Long non-coding RNAs as prognostic biomarkers in non-muscle invasive bladder cancer: A systematic review

Abstract

Traditional prognostic tools for non-muscle invasive bladder cancer (NMIBC) often overestimate progression and recurrence risks, underscoring the need for more precise biomarkers. While long non-coding ribonucleic acids (lncRNAs) have been reviewed in bladder cancer, no review has focused on NMIBC. The aim of this study was to address this gap by investigating the role of lncRNAs in predicting NMIBC survival and progression. A systematic review was conducted using PubMed, Scopus, and Cochrane databases as of July 31, 2024. Prognostic studies investigating the association between lncRNA expression and survival outcomes, such as cancer-specific survival, disease-free survival, recurrence-free survival, or overall survival, using Kaplan-Meier curves or hazard ratios, were included.
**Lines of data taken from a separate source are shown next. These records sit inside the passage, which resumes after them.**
(** * jc/cli.py: dispatch, magic syntax, colours and exit codes

    A shallow embedding of the command-line front end of [jc]
    (src/jc/cli.py) and the properties its design document states about it.

    Python values are modelled as follows.
    - [int] is [Z] (Python integers are unbounded).
    - [str] is [string]; a character of the string stands for one code point
      (the model covers code points below 256).
    - a [list] of one-character strings (the option letters) is [list ascii].
    - [dict] with string keys is [gmap string _].
    - a call that may raise returns [Py.result]; [None] is [option]. *)

From Stdlib Require Import ZArith Ascii.
From stdpp Require Import gmap strings list fin_maps.

Local Open Scope Z_scope.

(** ** Python built-ins used by cli.py *)

Module Py.

(** The exceptions that the modelled code can let escape. *)
Inductive exn : Type :=
| IndexError
| KeyError
| UnboundLocalError
| ModuleNotFoundError
| FileNotFoundError
| PermissionError
| NameError
| AttributeError.

Inductive result (A : Type) : Type :=
| Ret (a : A)
| Raise (e : exn).
Global Arguments Ret {A} a.
Global Arguments Raise {A} e.

Definition bind {A B} (m : result A) (k : A → result B) : result B :=
  match m with
  | Ret a => k a
  | Raise e => Raise e
  end.

(** [s.startswith(p)] *)
Definition startswith (s p : string) : bool := String.prefix p s.

(** [s[n:]] *)
Fixpoint slice_from (n : nat) (s : string) : string :=
  match n, s with
  | O, _ => s
  | S _, EmptyString => EmptyString
  | S n', String _ s' => slice_from n' s'
  end.

(** [s[:-1]] *)
Fixpoint drop_last (s : string) : string :=
  match s with
  | EmptyString => EmptyString
  | String _ EmptyString => EmptyString
  | String c s' => String c (drop_last s')
  end.

(** [list(s)]: the characters of a string, as [options.extend(s)] adds
    them. *)
Definition chars (s : string) : list ascii := String.list_ascii_of_string s.

(** [a or b] on strings: the empty string is the only falsy one. *)
Definition str_or (a b : string) : string :=
  match a with
  | EmptyString => b
  | String _ _ => a
  end.

(** Truth value of a string. *)
Definition truthy (s : string) : bool :=
  match s with
  | EmptyString => false
  | String _ _ => true
  end.

(** [c.isspace()] for code points below 256: TAB, LF, VT, FF, CR, the four
    separators FS, GS, RS, US, the space, NEL and the no-break space. *)
Definition isspace (c : ascii) : bool :=
  match c with
  | "009" | "010" | "011" | "012" | "013"
  | "028" | "029" | "030" | "031" | " "
  | "133" | "160" => true
  | _ => false
  end%char.

(** [s.split()] with no separator: maximal runs of non-whitespace
    characters, no empty strings.  [split_go word s] scans [s] with the
    characters of the current run collected in [word]. *)
Definition flush (word : string) : list string :=
  match word with
  | EmptyString => []
  | String _ _ => [word]
  end.

Fixpoint split_go (word s : string) : list string :=
  match s with
  | EmptyString => flush word
  | String c s' =>
      if isspace c then flush word ++ split_go EmptyString s'
      else split_go (word +:+ String c EmptyString) s'
  end.

Definition split (s : string) : list string := split_go EmptyString s.

(** [s.split(sep)] for a one-character separator: one more field than
    there are separators, empty fields kept. *)
Fixpoint split_on (sep : ascii) (s : string) : list string :=
  match s with
  | EmptyString => [EmptyString]
  | String c s' =>
      if Ascii.eqb c sep then EmptyString :: split_on sep s'
      else match split_on sep s' with
           | field :: fields => String c field :: fields
           | [] => [String c EmptyString]
           end
  end.
(** * MIRE-Bot, book club suggestions: a shallow embedding of
      [src/book_club/suggestions.py] and the properties of its handlers.

    The handlers are Python coroutines that read and mutate the suggestion
    catalog through the [database] module and may raise.  They are embedded
    as computations in a state-and-exception monad over the catalog: a
    handler takes the catalog and returns either a value or the exception
    that escaped it, together with the catalog it leaves behind. *)

From Stdlib Require Import ZArith List String Ascii Bool Lia.
From Stdlib Require Import Permutation Sorted.
Import ListNotations.

Local Open Scope string_scope.
Local Open Scope list_scope.
Local Open Scope Z_scope.

(** ** Data *)

(** [discord.Member]: the handlers read [user.id]; the role provider reads
    the roles. *)
Record Member : Type := mkMember {
  id : Z;
  roles : list string
}.

(** One row of the catalog, with the attributes the handlers touch:
    [doc_id], [title], [next_ch], [total_ch], [notes], [is_prioritized], and
    the owner given to [Suggestion.new] and asked of [Suggestion.from_user]. *)
Record Suggestion : Type := mkSuggestion {
  doc_id : Z;
  title : string;
  owner_id : Z;
  total_ch : Z;
  next_ch : Z;
  notes : string;
  is_prioritized : bool
}.

Definition set_title (v : string) (e : Suggestion) : Suggestion :=
  mkSuggestion (doc_id e) v (owner_id e) (total_ch e) (next_ch e) (notes e)
               (is_prioritized e).

Definition set_next_ch (v : Z) (e : Suggestion) : Suggestion :=
  mkSuggestion (doc_id e) (title e) (owner_id e) (total_ch e) v (notes e)
               (is_prioritized e).

Definition set_total_ch (v : Z) (e : Suggestion) : Suggestion :=
  mkSuggestion (doc_id e) (title e) (owner_id e) v (next_ch e) (notes e)
               (is_prioritized e).

Definition set_is_prioritized (v : bool) (e : Suggestion) : Suggestion :=
  mkSuggestion (doc_id e) (title e) (owner_id e) (total_ch e) (next_ch e)
               (notes e) v.

(** The catalog, in the order [Suggestion.all()] yields it. *)
Definition Store : Type := list Suggestion.

(** The exceptions that can leave a handler.  [ValueError], [AttributeError]
    and [IndexError] are Python's own; [CheckFailure] is the one
    [interaction_check] raises (the spec's Unauthorized signal);
    [NotFound], [DuplicateTitle] and [InvalidInput] are the failures of the
    entity store. *)
Inductive exn : Type :=
| ValueError
| AttributeError
| IndexError
| CheckFailure
| NotFound
| DuplicateTitle
| InvalidInput.

(** [discord.Embed(title=..., description=...)]. *)
Record Embed : Type := mkEmbed {
  embed_title : string;
  description : string
}.

(** The value an option of a menu was built with: a title in the owner
    menus, a [doc_id] in the prioritize menu. *)
Inductive OptionValue : Type :=
| TitleValue (t : string)
| DocIdValue (d : Z).

(** One entry of a [discord.ui.Select]. *)
Record SelectOption : Type := mkOption {
  label : string;
  value : OptionValue;
  default : bool
}.

(** A [Select] as its constructor leaves it; discord.py's defaults are
    [min_values = 1] and [max_values = 1]. *)
Record Select : Type := mkSelect {
  min_values : nat;
  max_values : nat;
  options : list SelectOption
}.

(** [discord.Interaction]: the handlers read the acting user. *)
Record Interaction : Type := mkInteraction {
  user : Member
}.

(** An [EditModal] instance: the suggestion fetched by [__init__], the
    defaults put in the four inputs, and the instance attribute [notes],
    unset until [on_submit] assigns it. *)
Record EditModalState : Type := mkEditModal {
  suggestion : Suggestion;
  default_TITLE : string;
  default_NEXT_CH : Z;
  default_TOTAL_CH : Z;
  default_NOTES : string;
  self_notes : option string
}.

(** What a handler asks of [interaction.response]. *)
Inductive Response : Type :=
| edit_message (embed : Embed)
| send_message (content : string) (view : Select) (ephemeral : bool)
| send_modal (modal : EditModalState).

(** ** Python built-ins *)

Module Py.

(** The white space [int] skips around an ASCII literal: tab, line feed,
  vertical tab, form feed, carriage return and space. *)
Definition is_space (c : ascii) : bool :=
let n := nat_of_ascii c in
(((9 <=? n) && (n <=? 13)) || (n =? 32))%nat.

(** [str.isascii]. *)
Fixpoint is_ascii (s : string) : bool :=
match s with
| String c s' => (nat_of_ascii c <? 128)%nat && is_ascii s'
| EmptyString => true
end.

Fixpoint lstrip (s : string) : string :=
match s with
| String c s' => if is_space c then lstrip s' else s
| EmptyString => EmptyString
end.

Fixpoint rev_onto (s acc : string) : string :=
match s with
| String c s' => rev_onto s' (String c acc)
| EmptyString => acc
end.

Definition strip (s : string) : string :=
rev_onto (lstrip (rev_onto (lstrip s) EmptyString)) EmptyString.

Definition digit_val (c : ascii) : option Z :=
let n := nat_of_ascii c in
if ((48 <=? n) && (n <=? 57))%nat then Some (Z.of_nat n - 48) else None.

(** The digits of a decimal literal: single underscores are allowed between
  digits only. *)
Fixpoint digits (acc : Z) (after_digit : bool) (s : string) : option Z :=
match s with
| EmptyString => if after_digit then Some acc else None
| String c s' =>
    if Ascii.eqb c "_"%char
    then (if after_digit then digits acc false s' else None)
    else match digit_val c with
         | Some d => digits (10 * acc + d) true s'
         | None => None
         end
end.

(** [int(s)] for an ASCII string [s] of at most 4300 characters:
  surrounding white space, an optional sign, a decimal literal.  [None]
  stands for [ValueError].  Other text is not the business of this
  function: see [py_int]. *)
Definition int (s : string) : option Z :=
match strip s with
| String "+"%char r => digits 0 false r
| String "-"%char r => option_map Z.opp (digits 0 false r)
| t => digits 0 false t
end.

(** ["sep".join(l)]. *)
Fixpoint join (sep : string) (l : list string) : string :=
match l with
| [] => EmptyString
| [x] => x
| x :: rest => (x ++ sep ++ join sep rest)%string
end.

Section Sorted.
Context {A : Type} (key : A -> Z).

(** [x] goes in front of the first element whose key is not smaller. *)
Fixpoint insert (x : A) (l : list A) : list A :=
  match l with
  | [] => [x]
  | y :: rest =>
      if key x <=? key y then x :: y :: rest else y :: insert x rest
  end.

(** [sorted(l, key=key)]: ascending in the key and stable, elements with
    equal keys keep the order they have in [l].  A stable sort has one
    possible result, so an insertion sort that puts each element in front
    of the later ones with an equal key computes it. *)
Fixpoint sorted (l : list A) : list A :=
  match l with
  | [] => []
  | x :: rest => insert x (sorted rest)
  end.
End Sorted.

(** The order of the keys, on the elements. *)
Definition key_le {A : Type} (key : A -> Z) (a b : A) : Prop :=
  key a <= key b.

End Py.

(** ** The monad of handlers *)

Inductive result (A : Type) : Type :=
| Ok (a : A)
| Raise (e : exn).
Arguments Ok {A} _.
Arguments Raise {A} _.

Definition M (A : Type) : Type := Store -> result A * Store.

Definition ret {A : Type} (a : A) : M A := fun s => (Ok a, s).

Definition raise {A : Type} (e : exn) : M A := fun s => (Raise e, s).

Definition bind {A B : Type} (m : M A) (k : A -> M B) : M B :=
  fun s =>
    match m s with
    | (Ok a, s') => k a s'
    | (Raise e, s') => (Raise e, s')
    end.

Notation "x <- m ;; k" := (bind m (fun x => k))
  (at level 61, m at next level, right associativity).
Notation "m ;;; k" := (bind m (fun _ => k))
  (at level 61, right associativity).

(** [for x in l: body(x)]. *)
Fixpoint for_each {A : Type} (l : list A) (body : A -> M unit) : M unit :=
  match l with
  | [] => ret tt
  | x :: rest => body x ;;; for_each rest body
  end.

(** [[f(x) for x in l]]. *)
Fixpoint comprehension {A B : Type} (f : A -> M B) (l : list A) : M (list B) :=
  match l with
  | [] => ret []
  | x :: rest => y <- f x ;; ys <- comprehension f rest ;; ret (y :: ys)
  end.

(** [Select.add_option]: a menu holds at most 25 options, and discord.py
    refuses one more with [ValueError]. *)
Definition add_option (self : Select) (o : SelectOption) : M Select :=
  if (25 <=? List.length (options self))%nat then raise ValueError
  else ret (mkSelect (min_values self) (max_values self)
                     (options self ++ [o])).

(** [for entry in entries: self.add_option(...)], where [option_of] gives
    the option the body builds for an entry. *)
Fixpoint add_options {E : Type} (option_of : E -> SelectOption)
         (entries : list E) (self : Select) : M Select :=
  match entries with
  | [] => ret self
  | entry :: rest =>
      self' <- add_option self (option_of entry) ;;
      add_options option_of rest self'
  end.

(** ** The [database] module *)

(** Modelled from the spec: [Suggestion.all()] of the missing [database]
    module, the spec's [list_all] before the listing sorts it: every record
    of the catalog, in catalog order. *)
Definition Suggestion_all : M (list Suggestion) :=
  fun s => (Ok s, s).

Definition has_title (t : string) (e : Suggestion) : bool :=
  String.eqb (title e) t.

(** Modelled from the spec: [Suggestion.get(title)] of the missing
    [database] module, the spec's [get]: the record with that exact title,
    [NotFound] if there is none. *)
Definition Suggestion_get (t : string) : M Suggestion :=
  fun s =>
    match find (has_title t) s with
    | Some e => (Ok e, s)
    | None => (Raise NotFound, s)
    end.

(** Modelled from the spec: [Suggestion.from_user(user_id)] of the missing
    [database] module, the spec's [list_by_owner]: the records of that
    owner, in the order of the full list. *)
Definition Suggestion_from_user (uid : Z) : M (list Suggestion) :=
  fun s => (Ok (filter (fun e => owner_id e =? uid) s), s).

Definition fresh_doc_id (s : Store) : Z :=
  1 + fold_right Z.max 0 (map doc_id s).

(** Modelled from the spec: [Suggestion.new(title, owner_id, total_chapters,
    notes)] of the missing [database] module, the spec's [create]:
    [DuplicateTitle] if the title exists, [InvalidInput] if the notes are
    empty or the chapter count is negative; otherwise a record with a new
    [doc_id], [next_ch = 0] and [is_prioritized = false] joins the catalog. *)
Definition Suggestion_new (t : string) (owner : Z) (total : Z) (n : string)
  : M Suggestion :=
  fun s =>
    if existsb (has_title t) s then (Raise DuplicateTitle, s)
    else if (String.eqb n "" || (total <? 0))%bool then (Raise InvalidInput, s)
    else
      let e := mkSuggestion (fresh_doc_id s) t owner total 0 n false in
      (Ok e, s ++ [e]).

(** Modelled from the spec: an attribute assignment [sug.attr = v] on a
    record of the missing [database] module.  The record obtained from the
    store stands for the stored row with its [doc_id]: the assignment [f]
    changes that row and the handler's own copy. *)
Definition assign (sug : Suggestion) (f : Suggestion -> Suggestion)
  : M Suggestion :=
  fun s => (Ok (f sug),
            map (fun e => if doc_id e =? doc_id sug then f e else e) s).

(** Modelled from the spec: [with new_session() as session: ...
    session.commit()] of the missing [database] module, the spec's
    transactional update: the assignments made by the block are kept when
    it reaches its [commit], its last statement, and none is when an
    exception leaves the block before. *)
Definition new_session {A : Type} (body : M A) : M A :=
  fun s =>
    match body s with
    | (Ok a, s') => (Ok a, s')
    | (Raise e, _) => (Raise e, s)
    end.

(** What [suggestions.py] takes from outside the source tree:
    [utils.abbreviate], [utils.roles.is_lit_chair], the derived attribute
    [status] and the method [display_title] of [Suggestion]; and
    [int_elsewhere], what the interpreter's [int] makes of a text that
    [Py.int] does not cover, one with a character outside ASCII (where
    [int] reads the decimal digits and the white space of all of Unicode)
    or with more than 4300 characters (where the interpreter may refuse
    the number of digits). *)
Class Imported : Type := {
  abbreviate : string -> string;
  is_lit_chair : Member -> bool;
  status : Suggestion -> Z;
  display_title : Suggestion -> string;
  int_elsewhere : string -> option Z
}.

(** The texts [Py.int] covers. *)
Definition in_fragment (text : string) : bool :=
  Py.is_ascii text && (Z.of_nat (String.length text) <=? 4300).

(** [int(text)] for every text; [None] stands for [ValueError]. *)
Definition py_int `{Imported} (text : string) : option Z :=
  if in_fragment text then Py.int text else int_elsewhere text.

(** [int(text)], raising [ValueError]. *)
Definition int_of `{Imported} (text : string) : M Z :=
  match py_int text with
  | Some n => ret n
  | None => raise ValueError
  end.

(** Modelled from the spec: the one thing the spec says of the missing
    [status] attribute, that as a sort key it puts prioritized entries
    first. *)
Definition status_prioritized_first `{Imported} : Prop :=
  forall a b : Suggestion,
    is_prioritized a = true -> is_prioritized b = false -> status a < status b.
Definition deps_eqb (a b : Deps) : bool :=
  same_value (fst a) (fst b) && same_value (snd a) (snd b).

(** The cell React keeps for one [useMemo] call: nothing before the first
    render, afterwards the last dependencies and the value computed then. *)
Definition MemoCell (A : Type) := option (Deps * A).

Definition useMemo {A : Type} (cell : MemoCell A) (factory : unit -> A)
    (deps : Deps) : A * MemoCell A :=
  match cell with
  | Some (prev, v) =>
      if deps_eqb prev deps then (v, cell)
      else let v' := factory tt in (v', Some (deps, v'))
  | None => let v' := factory tt in (v', Some (deps, v'))
  end.

Module Hook.

Record AdminWorkBenchFeature := {
  globalEnabled : bool;
  userEnabled : bool;
  enabled : bool;
  config : FeatureFlagConfig
}.

Section Hook.

Variable toUpperCase : jsstring -> jsstring.

(** The callback given to [useMemo]. *)
Definition compute (env : Env) (session : option Session)
  : AdminWorkBenchFeature :=
  let globalEnabled := isAdminWorkBenchEnabled env in
  let userEnabled :=
    if truthy_opt (session_user_id session) then
      match session_user_id session with
      | Some uid =>
          isAdminWorkBenchEnabledForUser toUpperCase env uid
            (session_user_role session)
      | None => false
      end
    else false in
  let config := getAdminWorkBenchFeatureFlagConfig toUpperCase env in
  {| globalEnabled := globalEnabled;
     userEnabled := userEnabled;
     enabled := globalEnabled && userEnabled;
     config := config |}.

(** One render: the environment and the session at that render, and the
    memo cell left by the render before. *)
Definition useAdminWorkBenchFeature (env : Env) (session : option Session)
    (cell : MemoCell AdminWorkBenchFeature)
  : AdminWorkBenchFeature * MemoCell AdminWorkBenchFeature :=
  useMemo cell (fun _ => compute env session)
          (session_user_id session, session_user_role session).

(** The values returned by successive renders of one component. *)
Fixpoint renders (cell : MemoCell AdminWorkBenchFeature)
    (inputs : list (Env * option Session)) : list AdminWorkBenchFeature :=
  match inputs with
  | [] => []
  | (env, session) :: rest =>
      let '(v, cell') := useAdminWorkBenchFeature env session cell in
      v :: renders cell' rest
  end.

End Hook.

End Hook.

(** What a returned value owes to the user id it was computed for. *)
Definition verdict_ok (uid : option jsstring)
    (v : Hook.AdminWorkBenchFeature) : Prop :=
  Hook.enabled v = Hook.globalEnabled v && Hook.userEnabled v
  /\ (truthy_opt uid = false ->
      Hook.userEnabled v = false /\ Hook.enabled v = false).

(** The memo cell only ever holds a value that is right for the
    dependencies stored with it. *)
Definition cell_ok (cell : MemoCell Hook.AdminWorkBenchFeature) : Prop :=
  match cell with
  | None => True
  | Some (deps, v) => verdict_ok (fst deps) v
  end.

(* ================================================================== *)
(** * The deprecated client endpoints *)
(* ================================================================== *)

(** ** Completions: a value, or a thrown exception (a rejected promise) *)

Inductive Completion (A : Type) :=
| Normal (a : A)
| Throw.
Arguments Normal {A} a.
Arguments Throw {A}.

Definition bind {A B : Type} (c : Completion A) (k : A -> Completion B)
  : Completion B :=
  match c with
  | Normal a => k a
  | Throw => Throw
  end.

Notation "x <- c ;; k" := (bind c (fun x => k))
  (at level 61, c at next level, right associativity).

(** [try { body } catch (err) { return handler }], where [body] ends in a
    [return] on every normal path. *)
Definition try_catch {A : Type} (body : Completion A) (handler : A) : A :=
  match body with
  | Normal a => a
  | Throw => handler
  end.

(** ** JSON values and responses *)

#[local] Set Warnings "-register-all".
Inductive Json :=
| JNull
| JBool (b : bool)
| JNum (n : Z)
| JStr (s : jsstring)
| JArr (items : list Json)
| JObj (fields : list (jsstring * Json)).

(** Property read on a value that came from JSON; [None] is [undefined]. *)
Fixpoint json_fields_get (fields : list (jsstring * Json)) (key : jsstring)
  : option Json :=
  match fields with
  | [] => None
  | (k, v) :: rest => if str_eqb k key then Some v else json_fields_get rest key
  end.

Definition prop (v : Json) (key : jsstring) : option Json :=
  match v with
  | JObj fields => json_fields_get fields key
  | _ => None
  end.

Definition json_truthy (v : Json) : bool :=
  match v with
  | JNull => false
  | JBool b => b
  | JNum n => negb (n =? 0)
  | JStr s => truthy s
  | JArr _ | JObj _ => true
  end.

Definition json_truthy_opt (v : option Json) : bool :=
  match v with Some x => json_truthy x | None => false end.

(** [a === b] for values read from two different parsed documents: primitives
    compare by value, two objects or arrays are never the same object. *)
Definition strict_eq (a b : option Json) : bool :=
  match a, b with
  | None, None => true
  | Some JNull, Some JNull => true
  | Some (JBool x), Some (JBool y) => Bool.eqb x y
  | Some (JNum x), Some (JNum y) => x =? y
  | Some (JStr x), Some (JStr y) => str_eqb x y
  | _, _ => false
  end.

(** A header value: a literal, or the [toUTCString] rendering of an instant
    given in milliseconds since the epoch. *)
Inductive HeaderValue :=
| HText (s : jsstring)
| HUTCString (ms : Z).

Record Response := {
  status : Z;
  body : Json;
  headers : list (jsstring * HeaderValue)
}.

(** [response.headers.set(name, value)] *)
Definition headers_set (name : jsstring) (value : HeaderValue)
    (response : Response) : Response :=
  {| status := status response;
     body := body response;
     headers :=
       filter (fun h => negb (str_eqb (fst h) name)) (headers response)
       ++ [(name, value)] |}.

(** [response.headers.has(name)] *)
Definition headers_has (name : jsstring) (response : Response) : bool :=
  existsb (fun h => str_eqb (fst h) name) (headers response).

(** [NextResponse.json(body, { status })]; the status defaults to 200. *)
Definition NextResponse_json (b : Json) (st : option Z) : Response :=
  {| status := match st with Some s => s | None => 200 end;
     body := b;
     headers := [(js "content-type", HText (js "application/json"))] |}.

Definition error_body (msg : string) : Json := JObj [(js "error", JStr (js msg))].

(** The four deprecation headers. *)
Definition has_deprecation_headers (response : Response) : bool :=
  headers_has (js "Deprecation") response
  && headers_has (js "Sunset") response
  && headers_has (js "Link") response
  && headers_has (js "X-API-Warn") response.

(** ** Collaborators of the handlers

    The tenant context, the permission check, the clock and the Prisma client
    are not part of these files; a [World] fixes what each answers during one
    request. A Prisma call may reject, [requireTenantContext] may throw. *)

Inductive Permission := USERS_VIEW | USERS_MANAGE.

Record TenantContext := {
  ctx_role : option jsstring;
  tenantId : option jsstring
}.

Record World := {
  requireTenantContext : Completion TenantContext;
  hasPermission : option jsstring -> Permission -> bool;
  Date_now : Z;
  (** [req.json()] *)
  req_json : Completion Json;
  (** [prisma.user.findMany] for the clients of a tenant *)
  user_findMany : option jsstring -> Completion (list Json);
  (** [prisma.user.findFirst] by id, role CLIENT and tenant *)
  user_findFirst : jsstring -> option jsstring -> Completion (option Json);
  (** [prisma.user.findUnique] by tenant and email *)
  user_findUnique : option jsstring -> option Json -> Completion (option Json);
  (** [prisma.user.create] with name, email and tenant *)
  user_create :
    option Json -> option Json -> option jsstring -> Completion Json;
  (** [prisma.user.update] by id with the name and email to change *)
  user_update : jsstring -> option Json -> option Json -> Completion Json;
  (** [prisma.user.delete] by id *)
  user_delete : jsstring -> Completion unit
}.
A total of three studies were analyzed, involving 279 NMIBC patients and focusing on three lncRNAs: urothelial cancer associated 1 (UCA1), growth arrest-specific 5 (GAS5), and up-regulated in non-muscle invasive bladder cancer (UNMIBC). Increased UCA1 expression was strongly associated with poor disease-free survival (hazard ratio (HR): 1.974; 95%CI: 1.061–3.673; p=0.032) and progression-free survival (HR: 3.476; 95%CI: 1.187–10.18; p=0.023). Reduced GAS5 expression was significantly associated with poor disease-free survival (HR: 2.659; 95%CI: 1.348–5.576; p=0.005) and progression-free survival (HR: 6.628; 95%CI: 1.494–29.40; p=0.013). Higher level of UNMIBC was strongly associated with poor recurrence-free survival (HR: 2.362; 95%CI: 1.504–4.837; p=0.007). In conclusion, lncRNAs have potential as prognostic biomarkers in NMIBC, with UCA1 and UNMIBC overexpression and GAS5 underexpression being significant in predicting disease recurrence and progression, highlighting the clinical relevance of monitoring these lncRNAs to improve prognosis and guide treatment decisions.